O projeto de urânio Sweetwater da Uranium Energy Corp. tornou-se a primeira proposta de mineração em Wyoming a ser acelerada sob a ordem executiva de março do presidente Donald Trump para aumentar a produção mineral dos EUA.
A empresa anunciou em 5 de agosto que planejava expandir suas operações de mineração de urânio no deserto vermelho de Wyoming como resultado do processo de permissão acelerada. O governo federal espera publicar um cronograma de permissão para o projeto até 15 de agosto.
Através de outras ordens executivas, o desmantelamento dos regulamentos ambientais e o projeto de lei dos gastos nos republicanos do Congresso aprovados em julho, o segundo governo Trump facilitou as indústrias extrativas a receber licenças de mineração em terras públicas. Trump classificou o urânio como um “mineral crítico” para os EUA, que importou 99 % de seu combustível para energia nuclear em 2023, de acordo com dados da Administração de Informações sobre Energia dos EUA.
John Burrows, Diretor de Política de Energia e Clima do Conselho ao Outdoor de Wyoming, viu as notícias de rastreamento como evidência de um padrão na nascente indústria nuclear do estado.

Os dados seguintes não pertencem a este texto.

(** * InsForge OAuth example client: PKCE handshake, verified

    A shallow embedding of the request handlers of the example client
    (`/auth/login`, `/auth/login-popup`, `/auth/callback`,
    `/auth/callback-popup`, `/api/organizations`) and of the PKCE helpers
    they use, followed by the properties of the handshake.

    Layout: the encoders of Node's [Buffer] and the SHA-256 digest, the
    JavaScript values the handlers touch, the handler monad, the handlers
    themselves, and then the lemmas and theorems. *)

From Stdlib Require Import ZArith NArith List Ascii String DecimalString Lia.
From Stdlib.Strings Require Import Byte.
From stdpp Require Import base strings gmap.

Local Open Scope string_scope.
Set Warnings "-register-all".

(* ===================================================================== *)
(** ** Buffer encoders: [toString('hex')] and [toString('base64url')]    *)
(* ===================================================================== *)

Module Encoding.

(** The character at position [n] of an alphabet (NUL out of range, which
    the encoders never reach). *)
Definition alphabet_get (tbl : string) (n : N) : ascii :=
  match String.get (N.to_nat n) tbl with
  | Some c => c
  | None => zero
  end.

Definition hex_alphabet : string := "0123456789abcdef".

Definition base64url_alphabet : string :=
  "ABCDEFGHIJKLMNOPQRSTUVWXYZabcdefghijklmnopqrstuvwxyz0123456789-_".

Definition hexdigit (n : N) : ascii := alphabet_get hex_alphabet n.
Definition sextet (n : N) : ascii := alphabet_get base64url_alphabet n.

(** [buf.toString('hex')]: two lowercase digits per byte. *)
Fixpoint hex (buf : list byte) : string :=
  match buf with
  | [] => ""
  | b :: rest =>
      let x := Byte.to_N b in
      String (hexdigit (N.shiftr x 4))
        (String (hexdigit (N.land x 15)) (hex rest))
  end.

“Em toda a cadeia de suprimentos nucleares, estamos vendo licenças sendo aceleradas e estamos tendo preocupações com segurança, qualidade ambiental e confiança do público”, disse ele.
No mês passado, a Comissão Reguladora Nuclear dos EUA acelerou sua revisão de um reator nuclear avançado sendo construído em Kemmerer, Wyoming, com uma meta de conclusão de final de ano. A Terrapower, a empresa por trás da nova tecnologia, foi co-fundada pelo bilionário Bill Gates.
As licenças de água doce da Uranium Energy foram aceleradas pelo Conselho Federal de Direção de Melhoria de Permissão de Melhoria. A Ordem Executiva de Março de Trump exigiu que o diretor executivo do Conselho publicasse esses projetos em um painel especial.
“Estou empolgado em receber o complexo Sweetwater no painel Fast-41 Transparency em apoio ao objetivo do presidente Trump de desbloquear os recursos minerais da América”, disse Emily Domenech, diretora executiva do conselho, em comunicado que acompanha o anúncio da Uranium Energy. “O urânio que esse projeto pode produzir seria uma mudança de jogo para nossa nação, à medida que trabalhamos para reduzir nossa dependência da Rússia e da China, fortalecer nossa segurança nacional e econômica e restabelecer uma robusta cadeia de suprimentos domésticos de combustível nuclear”.
O Conselho de Direção de Melhoria de Permissão Federal foi criado em 2015 sob o presidente Barack Obama e tornou -se permanente pela Lei de Investimentos e Empregos de Infraestrutura do Presidente Joe Biden em 2021.
Se aprovado, a Uranium Energy espera começar a mineração de urânio “in situ” dentro de seus limites de permissão. O processo envolve a lixiviação de urânio da rocha subterrânea e faz menos perturbações na superfície do que os métodos convencionais de mineração de tiras. A empresa já opera minas convencionais de urânio no Wyoming, mas deseja expandir sua reivindicação de incluir áreas próximas que, segundo ele, são adequadas para métodos de recuperação in situ.
“Isso fornecerá à empresa flexibilidade incomparável para dimensionar a produção em toda a bacia da Grande Divisão”, disse Amir Adnani, presidente e CEO da Uranium Energy, em um email.
Se a Uranium Energy receber suas permissões, o que ainda pode levar anos, a empresa disse que sua instalação de Sweetwater se tornará a maior nos Estados Unidos capazes de processar urânio convencionalmente e no local. Sua atual capacidade de produção licenciada nas instalações da Sweetwater é de 4,1 milhões de libras de urânio anualmente, informou a empresa.